Two areas of the macaque brain contain mirror neurons, area F5 in the inferior frontal cortex and area PF/PFG in the inferior parietal cortex. These areas are anatomically interconnected and embedded in parallel frontoparietal networks for sensorimotor integration.
Mirror neurons in monkeys also respond to the sound of actions, and code the intention associated with the observed action. This suggests that the mirror neuron system (MNS) is a key neural system for social cognition.
In humans, mirror neuron areas are located in the posterior inferior frontal gyrus and adjacent ventral premotor cortex, and in the rostral part of the inferior parietal lobule. The human MNS is causally related to imitation, a crucial factor for social interactions and learning.

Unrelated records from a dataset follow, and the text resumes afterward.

(* ===== verification/ServerSettings.v ===== *)
(** The server's settings ([internal/store/settings.go]): a closed set of keys,
    each with its validation and its default, in one key-value table.

    The patterns of [regexp] are written as the tests they make on bytes; a
    time's text form is a class, [RFC3339Nano] as [time] formats and parses it
    between the years 1 and 9999. *)
From S2P Require Import Prelude GoBase GoStrings Sql.
#[local] Open Scope Z_scope.

(** ** Times as text *)

(** The nanoseconds from the year 1 to the year 10000. *)
Definition max_time : Z := 3652059 * 24 * 3600 * 1000000000.

Definition text_time (t : Z) : Prop := 0 < t < max_time.

Class TimeText : Type := {
  FormatTime : Z -> bytes;
  ParseTime : bytes -> option Z;
  ParseTime_Format t : text_time t -> ParseTime (FormatTime t) = Some t;
  ParseTime_empty : ParseTime [] = None;
}.

(** ** Keys *)

Definition SettingSelfTestEnabled : bytes := lit "selftest_enabled".
Definition SettingSelfTestSchedule : bytes := lit "selftest_schedule".
Definition SettingSelfTestUseRotationSchedule : bytes := lit "selftest_use_rotation_schedule".
Definition SettingRotationSchedule : bytes := lit "rotation_schedule".
Definition SettingAdminApprovalAddress : bytes := lit "admin_approval_address".
Definition SettingAdminApprovalSigningDomain : bytes := lit "admin_approval_signing_domain".
Definition SettingReleaseAddress : bytes := lit "release_address".
Definition SettingHistoryLastTick : bytes := lit "history_last_tick".

Definition orderedSettingKeys : list bytes :=
  [SettingSelfTestEnabled; SettingSelfTestSchedule; SettingSelfTestUseRotationSchedule; SettingRotationSchedule;
   SettingAdminApprovalAddress; SettingAdminApprovalSigningDomain; SettingReleaseAddress; SettingHistoryLastTick].

(** ** Validation *)

Definition validateSettingBool (value : bytes) : bool :=
  bool_decide (value = lit "true") || bool_decide (value = lit "false").

(** [scheduleTimePattern] *)
Definition validateSettingScheduleTime (value : bytes) : bool :=
  match value with
  | [h1; h2; colon; m1; m2] =>
      (((h1 =? 48) || (h1 =? 49)) && is_digit h2 || (h1 =? 50) && (48 <=? h2) && (h2 <=? 51)) &&
      (colon =? 58) && (48 <=? m1) && (m1 <=? 53) && is_digit m2
  | _ => false
  end.

(** [controlCharPattern] *)
Definition control_char (c : Z) : bool := (c <=? 31) || (c =? 127).

Definition validateSettingAddress `{Unicode} (value : bytes) : bool :=
  negb (bool_decide (TrimSpace value = [])) && negb (existsb control_char value).

(** [hostnamePattern]: at least two labels of up to 63 letters, digits and
    inner hyphens. *)
Definition alphanumeric (c : Z) : bool := is_lower c || is_upper c || is_digit c.

Definition hostname_label (l : bytes) : bool :=
  match l, last l with
  | first :: _, Some final =>
      alphanumeric first && alphanumeric final && forallb (fun c => alphanumeric c || (c =? 45)) l && (zlen l <=? 63)
  | _, _ => false
  end.

Definition hostname (value : bytes) : bool :=
  let labels := Split value 46 in
  (2 <=? zlen labels) && forallb hostname_label labels.

Definition validateSettingSigningDomain (value : bytes) : bool :=
  if bool_decide (value = []) then true else
  (zlen value <=? 253) && hostname value.

Definition validateSettingTimestamp `{TimeText} (value : bytes) : bool := bool_decide (ParseTime value ≠ None).

Definition settingDefs `{Unicode} `{TimeText} : list (bytes * ((bytes -> bool) * bytes)) :=
  [(SettingSelfTestEnabled, (validateSettingBool, lit "true"));
   (SettingSelfTestSchedule, (validateSettingScheduleTime, lit "00:00"));
   (SettingSelfTestUseRotationSchedule, (validateSettingBool, lit "true"));
   (SettingRotationSchedule, (validateSettingScheduleTime, lit "00:00"));
   (SettingAdminApprovalAddress, (validateSettingAddress, []));
   (SettingAdminApprovalSigningDomain, (validateSettingSigningDomain, []));
   (SettingReleaseAddress, (validateSettingAddress, []));
   (SettingHistoryLastTick, (validateSettingTimestamp, []))].

Definition setting_def `{Unicode} `{TimeText} (key : bytes) : option ((bytes -> bool) * bytes) :=
  snd <$> find (fun d => bool_decide (d.1 = key)) settingDefs.

(** ** The table *)

(** A key's value and when it was set. *)
Abbreviation settings_db := (gmap bytes (bytes * Z)).

Inductive setting_error : Type :=
| ErrSettingUnknown
| ErrSettingInvalidValue
| ErrZeroUpdatedAt
| ErrSettingStore.

Section settings.
Context `{Unicode} `{TimeText}.

Definition GetSetting (key : bytes) : prog settings_db (res setting_error bytes) :=
  match setting_def key with
  | None => Ret (Err ErrSettingUnknown)
  | Some (_, defaultValue) =>
      Stmt (query (fun d : settings_db => d !! key)) (fun r =>
      Ret (match r with
           | None => Err ErrSettingStore
           | Some None => Ok defaultValue
           | Some (Some (value, _)) => Ok value
           end))
  end.

(** The upsert. *)
Definition upsert (key value : bytes) (updatedAt : Z) (d : settings_db) : option (settings_db * unit) :=
  Some (<[key := (value, updatedAt)]> d, tt).

Definition SetSetting (key value : bytes) (updatedAt : Z) : prog settings_db (res setting_error unit) :=
  match setting_def key with
  | None => Ret (Err ErrSettingUnknown)
  | Some (validate, _) =>
      if negb (validate value) then Ret (Err ErrSettingInvalidValue) else
      if updatedAt =? 0 then Ret (Err ErrZeroUpdatedAt) else
      Stmt (upsert key value updatedAt) (fun r =>
      Ret (match r with None => Err ErrSettingStore | Some _ => Ok tt end))
  end.

(** ** What is stored is valid *)

Definition setting_ok (key : bytes) (v : bytes * Z) : Prop :=
  exists validate defaultValue, setting_def key = Some (validate, defaultValue) /\ validate v.1 = true.

Definition settings_ok (d : settings_db) : Prop := map_Forall setting_ok d.

Lemma set_ok key value at_ d d' :
  settings_ok d -> upsert key value at_ d = Some (d', tt) -> setting_ok key (value, at_) -> settings_ok d'.
Proof. intros Hd [= <-] Hk. by apply map_Forall_insert_2. Qed.

Lemma get_exec key d validate defaultValue :
  setting_def key = Some (validate, defaultValue) ->
  exec (GetSetting key) d = (d, Ok (match d !! key with Some v => v.1 | None => defaultValue end)).
Proof. intros Hk. unfold GetSetting. rewrite Hk. cbn [exec query]. by destruct (d !! key) as [[v a]|]. Qed.

Lemma set_exec key value at_ d validate defaultValue :
  setting_def key = Some (validate, defaultValue) -> validate value = true -> at_ ≠ 0 ->
  exec (SetSetting key value at_) d = (<[key := (value, at_)]> d, Ok tt).
Proof.
  intros Hk Hv Ha. unfold SetSetting. rewrite Hk, Hv. cbn [negb]. by rewrite (proj2 (Z.eqb_neq _ _) Ha).
Qed.
End settings.
(* ===== verification/History.v ===== *)
(** The history of health states ([internal/store/history.go] and
    [internal/history/history.go]): the spans a node spent in each state, kept
    by a recorder that reconciles them every half minute with what
    [ListCanaries] derives, and their summary over a window.

    The recorder's alert about a token conflict ([internal/mail]) is a
    parameter: what it does to the outbox, or that it fails. *)
From S2P Require Import Prelude GoBase GoStrings GoTime Sql SelfTest Settings ClientCerts Health ServerSettings.
#[local] Open Scope Z_scope.

Definition collapseWindow : Z := 10 * 60 * GoTime.Second.
Definition unobservedAfter : Z := 90 * GoTime.Second.

(** ** Data *)

Definition StateUnobserved : bytes := lit "unobserved".

Definition EndReasonCleared : bytes := lit "cleared".
Definition EndReasonQuietPeriod : bytes := lit "quiet_period".
Definition EndReasonUnobserved : bytes := lit "unobserved".
Definition endReasons : list bytes := [EndReasonCleared; EndReasonQuietPeriod; EndReasonUnobserved].

Record StatePeriod : Type := mkPeriod {
  p_id : Z;
  p_canary : bytes;
  p_state : bytes;
  p_started : Z;
  p_ended : option Z;
  p_flap : Z;
  p_reason : option bytes;
}.

(** [spanKey] *)
Definition key (p : StatePeriod) : bytes * bytes := (p_canary p, p_state p).

(** [M] is the outbox of the alerts. *)
Record hist_db (M : Type) : Type := mkHist {
  health : health_db;
  periods : list StatePeriod;
  next_period : Z;
  settings : settings_db;
  outbox : M;
}.
Arguments mkHist {M}.
Arguments health {M}.
Arguments periods {M}.
Arguments next_period {M}.
Arguments settings {M}.
Arguments outbox {M}.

The human MNS is also concerned with other aspects of social cognition, from understanding the intentions of other people to empathizing with them. Through interactions with the limbic system, the human MNS allows the understanding of emotional states of other people.
Evidence of MNS abnormalities in autism spectrum disorder (ASD) is provided by structural MRI, magnetoencephalography, electroencephalography, transcranial magnetic stimulation and functional MRI (fMRI). fMRI data show that children with ASD have reduced MNS activity during social mirroring and that MNS activity correlates with the severity of disease: the higher the impairment, the lower the MNS activity in ASD.

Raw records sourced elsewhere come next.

Lemma validate_hooks {D} (r : Rules D) pinned : validate r = Ok pinned -> is_Some (Resolver r) /\ is_Some (Seen r).
Proof.
  unfold validate. intros H.
  repeat match type of H with
  | (if bool_decide ?P then _ else _) = _ => destruct (bool_decide P) eqn:?
  | (if ?b then _ else _) = _ => destruct b
  | (match ?x with _ => _ end) = _ => destruct x
  end; try done. by rewrite !bool_decide_eq_true in *.
Qed.

(** An approval's headers and its signature, each checked by its function. *)
Lemma approves_checked {D} e raw (r : Rules D) a :
  approves e raw r a <->
  exists pinned resolver msg,
    cancelled e = false /\ zlen raw <= MaxRawSize /\ validate r = Ok pinned /\ Resolver r = Some resolver /\
    ReadMessage (normalizeLineEndings raw) = Some msg /\
    check_headers r pinned msg = Ok (From a, Subject a, Date a, MessageID a) /\
    verifySignature e (normalizeLineEndings raw) (signingDomain r pinned) resolver = Ok (Selector a, Domain a).
Proof.
  destruct a as [f i s d dm sl]. unfold approves. cbn. split.
  - intros (p & res & msg & fv & s' & dv & iv & H1 & H2 & H3 & H4 & Hmsg & K1 & K2 & K3 & K4 & -> & K5 & K6 & K7 & K8 & K9 & K10 & K11 & Hsig).
    exists p, res, msg. split_and!; try done; [|by apply (verifySignature_spec _ _ _ _ _ _ _ Hmsg)].
    apply check_headers_spec. by exists fv, dv, iv.
  - intros (p & res & msg & H1 & H2 & H3 & H4 & Hmsg & (fv & dv & iv & Hh)%check_headers_spec & Hsig).
    exists p, res, msg, fv, s, dv, iv. apply (verifySignature_spec _ _ _ _ _ _ _ Hmsg) in Hsig. by split_and!; destruct_and?.
Qed.

Ltac no_approval :=
  intros ? ?; repeat match goal with H : ex _ |- _ => destruct H | H : _ /\ _ |- _ => destruct H end; simplify_eq; try congruence.

(** A check refuses at once, or asks whether the Message-ID is known and then
    for the signature. *)
Lemma Verify_shape {D} e raw (r : Rules D) :
  (exists err, Verify e raw r = Ret (Err err) /\ forall a, ~ approves e raw r a) \/
  (exists seen id answer, Seen r = Some seen /\
     Verify e raw r = pbind (seen id) (fun b : bool => Ret (if b then Err (ErrAlreadyAccepted id) else answer)) /\
     (forall a, answer = Ok a <-> approves e raw r a) /\ forall a, approves e raw r a -> MessageID a = id).
Proof.
  setoid_rewrite approves_checked. unfold Verify. destruct (cancelled e); [left; eexists; split; [done|]; by no_approval|].
  destruct (Z.ltb_spec MaxRawSize (zlen raw)); [left; eexists; split; [done|]; intros a (? & ? & ? & ? & ? & _); lia|].
  destruct (validate r) as [pinned|err] eqn:Hval; [|left; eexists; split; [done|]; by no_approval].
  destruct (validate_hooks _ _ Hval) as [[resolver Hres] [seen Hseen]]. rewrite Hres, Hseen.
  set (crlf := normalizeLineEndings raw). destruct (ReadMessage crlf) as [msg|] eqn:Hmsg; [|left; eexists; split; [done|]; by no_approval].
  destruct (check_headers r pinned msg) as [[[[from subject] date] id]|err] eqn:Hch; [right|left; eexists; split; [done|]; by no_approval].
  exists seen, id, (match verifySignature e crlf (signingDomain r pinned) resolver with
    | Err err => Err err | Ok (selector, dom) => Ok (mkApproval from id subject date dom selector) end).
  split; [done|]. split; [done|]. split; intros [f i s d dm sl]; cbn; [split|].
  - destruct (verifySignature e crlf _ resolver) as [[sel dom]|] eqn:Hsig; [|done]. intros [= -> -> -> -> -> ->].
    by exists pinned, resolver, msg.
  - intros (p' & r' & m' & _ & _ & [= <-] & [= <-] & [= <-] & Hh & ->). rewrite Hch in Hh. by injection Hh as -> -> -> ->.
  - intros (p' & r' & m' & _ & _ & [= <-] & [= <-] & [= <-] & Hh & _). rewrite Hch in Hh. by injection Hh as -> -> -> ->.
Qed.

The discovery of premotor and parietal cells known as mirror neurons in the macaque brain that fire not only when the animal is in action, but also when it observes others carrying out the same actions provides a plausible neurophysiological mechanism for a variety of important social behaviours, from imitation to empathy. Recent data also show that dysfunction of the mirror neuron system in humans might be a core deficit in autism, a socially isolating condition. Here, we review the neurophysiology of the mirror neuron system and its role in social cognition and discuss the clinical implications of mirror neuron dysfunction.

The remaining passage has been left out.